Bethany Woodward is a silver medalist in the 200 Meters (T37) sprint at the 2012 London Paralympics. She continued her career as a para-athlete, but has become disillusioned about the state of para-athletic competition. The Ringwood, England native made news recently for returning a silver medal won in a competition several years ago, not because she cheated, but because a person on her relay team was not disabled enough.
In this fascinating audio report from the BBC, entitled Paralympic Sport – Fair Play?, Woodward was interviewed regarding the growing issue of “classification cheating.”
The reporter explained that Woodward is classified as a T-37 sprinter. “T” stands for “track,” while 37 is a degree of disability. The lower the number, the greater the impairment. The purpose of the classification system is to create an equal playing field for the competitors. But either because of the challenge of classifying disabilities or purposely interpreting the criteria for a certain classification broadly, athletes can see inequities.
Reporter: Volunteers classify athletes based on how their disability impacts their performance, not on the disability itself. They look at the medical paperwork and the doctor or the physiotherapist does tests. Then a technical classifier, a sports scientist or a coach, for example, will assess the athlete. They’re also watched in competition before their classification is confirmed. Bethany Woodward said after the 2012 Paralympics, the make-up of her class seemed to change.
Woodward: In London there was no one in my classification I thought shouldn’t be there. But then suddenly classes were seemed to be opening up. I have hardly any dorsiflexion in it, or none. And within the criteria for cerebral palsy it said that you shouldn’t have any dorsiflexion . And then there was people coming who had dorsiflexion and I could see that when they were warming up.

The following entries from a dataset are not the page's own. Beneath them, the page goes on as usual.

(* ===== verification/OptionPicker.v ===== *)
(** Choosing an option contract (internal/optionpicker): the chain kept by the
    background loader, the quotes of the feed, the universe of streamed
    contracts, the rules, and the picker over them.

    A day is its number, not its text.  The resolver, the broker's search and
    the chain loader are arguments; what the universe asks the feed to stream
    is part of its operations' results.  A lock held for a whole operation
    makes it one step; the search for a contract, which releases the lock while
    the broker answers, is two ([search_begin], [search_end]).

    What the option picker promises: the pick is tradable now, on the nearest
    allowed expiry, and no tradable contract there ranks above it; the universe
    asks for each contract once a session and loses none of its ladder. *)
From Stdlib Require Import SpecFloat.
From stdpp Require Import lexico.
From S2P Require Import Prelude Float64 GoText Model MarketHours OptionMath.
#[local] Open Scope Z_scope.
#[local] Open Scope go_scope.

(** ** Data (types.go) *)

Record Contract := {
  oc_Token : string; oc_Symbol : string; oc_Strike : Z; oc_Option : string; oc_Expiry : Time; oc_IV : float64; oc_Liquidity : float64 }.

#[export] Instance Contract_settable : Settable Contract := λ c, {|
  oc_Token := oc_Token c; oc_Symbol := oc_Symbol c; oc_Strike := oc_Strike c; oc_Option := oc_Option c; oc_Expiry := oc_Expiry c;
  oc_IV := oc_IV c; oc_Liquidity := oc_Liquidity c |}.

Record Quote := { oq_LTP : Z; oq_Bid : Z; oq_Ask : Z; oq_OI : Z; oq_At : Time }.

#[export] Instance Quote_settable : Settable Quote := λ q, {|
  oq_LTP := oq_LTP q; oq_Bid := oq_Bid q; oq_Ask := oq_Ask q; oq_OI := oq_OI q; oq_At := oq_At q |}.

Definition zero_Quote : Quote := {| oq_LTP := 0; oq_Bid := 0; oq_Ask := 0; oq_OI := 0; oq_At := zero_time |}.

Definition Mid (q : Quote) : Z :=
  if (oq_Bid q <=? 0) || (oq_Ask q <=? 0) then 0 else (oq_Bid q +! oq_Ask q) /! 2.

Record Rules := {
  ru_MaxSpreadPct : float64; ru_MaxQuoteAge : Duration; ru_MaxChainAge : Duration; ru_GammaDTE : Z; ru_MaxBuyIV : float64;
  ru_MinLiquidity : float64; ru_CostMultiple : Z; ru_RatePct : float64; ru_Rank : string; ru_HoldMinutes : float64 }.

Definition RankDelta : string := "delta".
Definition RankReturn : string := "return".

Record SingleIntent := {
  si_Strategy : string; si_Option : string; si_DeltaMin : float64; si_DeltaMax : float64; si_MinDTE : Z; si_TargetMove : Z;
  si_MaxThetaPct : float64; si_ThetaMaxGainPct : float64; si_MaxGamma : float64 }.

Record Pick := {
  pk_Contract : Contract; pk_Delta : float64; pk_Gamma : float64; pk_Theta : float64; pk_Vega : float64; pk_Quote : Quote;
  pk_DTE : Z; pk_Score : float64; pk_Waived : list string }.

#[export] Instance Pick_settable : Settable Pick := λ p, {|
  pk_Contract := pk_Contract p; pk_Delta := pk_Delta p; pk_Gamma := pk_Gamma p; pk_Theta := pk_Theta p; pk_Vega := pk_Vega p;
  pk_Quote := pk_Quote p; pk_DTE := pk_DTE p; pk_Score := pk_Score p; pk_Waived := pk_Waived p |}.

Definition Rejects := gmap string Z.
Definition count_reject (rule : string) (r : Rejects) : Rejects := <[rule := default 0 (r !! rule) +! 1]> r.
Definition reject_order : list string :=
  ["not streamed"; "quote stale"; "crossed"; "spread"; "no iv"; "delta"; "theta"; "gamma"; "iv"; "liquidity"; "cost"].
Definition Rejects_String (r : Rejects) : string :=
  let parts := omap (λ k, let n := default 0 (r !! k) in if 0 <? n then Some (k +:+ " " +:+ format_int n) else None) reject_order in
  match parts with [] => "none" | _ => str_join ", " parts end.

Record Refusal := { rf_Reason : string; rf_Rejects : Rejects }.

(** ** Selection (selector.go) *)

Record PickEnv := { pe_Spot : Z; pe_Now : Time; pe_ChainAt : Time; pe_Quote : string → option Quote }.

(** IST days between two instants. *)
Definition DaysBetween (now expiry : Time) : Z :=
  f64_to_int (d_hours (t_sub (ist_date (ist_day expiry) 0 0) (ist_date (ist_day now) 0 0)) ⊘ #24).

Definition truncate_second (d : Duration) : Duration := d -! d %! Second.

Definition checkEnv (r : Rules) (env : PickEnv) : option string :=
  if pe_Spot env <=? 0 then Some "no spot"
  else
    let age := t_sub (pe_Now env) (pe_ChainAt env) in
    if t_is_zero (pe_ChainAt env) || (ru_MaxChainAge r <? age) then
      Some ("greeks stale " +:+ format_duration (truncate_second age)) else None.

Definition min_days (minDTE : Z) : Z := if minDTE <? 1 then 1 else minDTE.

(** The nearest expiry at least so many days out; [None] is the zero time. *)
Definition pickExpiry (chain : list Contract) (opt : string) (now : Time) (minDTE : Z) : option Time :=
  foldl (λ best c,
    if negb (String.eqb (oc_Option c) opt) || t_is_zero (oc_Expiry c) || (DaysBetween now (oc_Expiry c) <? min_days minDTE) then best
    else match best with
         | None => Some (oc_Expiry c)
         | Some b => if t_before (oc_Expiry c) b then Some (oc_Expiry c) else best
         end) None chain.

Reporter: In other words, they could bend their foot.
Woodward: Yeah, they could bend their foot. So there were physical elements you could see that they were definitely a lot stronger in different areas than you. My cerebral palsy isn’t something that will fluctuate at all. And then you have people coming in who have a medical condition that really fluctuates. One day they could be absolutely fine and one day they are not OK. And we can’t ask for medical evidence because that is something deemed confidential.
When asked why she returned her medal, Woodward explained that nothing has changed since she first raised the issues. “Nothing has changed in a year. There was nothing I could do to fix it, but I can make I can step away with a clear conscience, a voice. In handing that medal back really closes the book for me – I did everything I could for this sport.”
Olivia Breen is a long jumping champion who has cerebral palsy and learning difficulties, and who went to Rio and made it to the finals of the T-38 100-meter finals. According to her father, Michael Breen, one of Olivia’s competitors had relapsing MS, which he felt was unfair when compared to athletes with cerebral palsy like his daughter, because their condition could be in remission at the time of the race, or controlled by drugs. He also claimed that another finalist objected to being classified at all.
What followed in the report was an insightful exchange that speak to the challenges of differentiating subtle differences in conditions.
Reporter: I’ve read interviews with athletes whose impairments have been questioned before an d they say, frankly it’s insulting for people to say that about me. They don’t know my medical history so you don’t know for sure what is or isn’t affection that particular athlete’s performance.
Michael Breen: That’s a really good point. I’m not going to try to justify every person who’s queried someone’s disability because it’s not possible. What I’m saying is, there is something fundamentally wrong with classification. It’s not fit for purpose and it’s broken.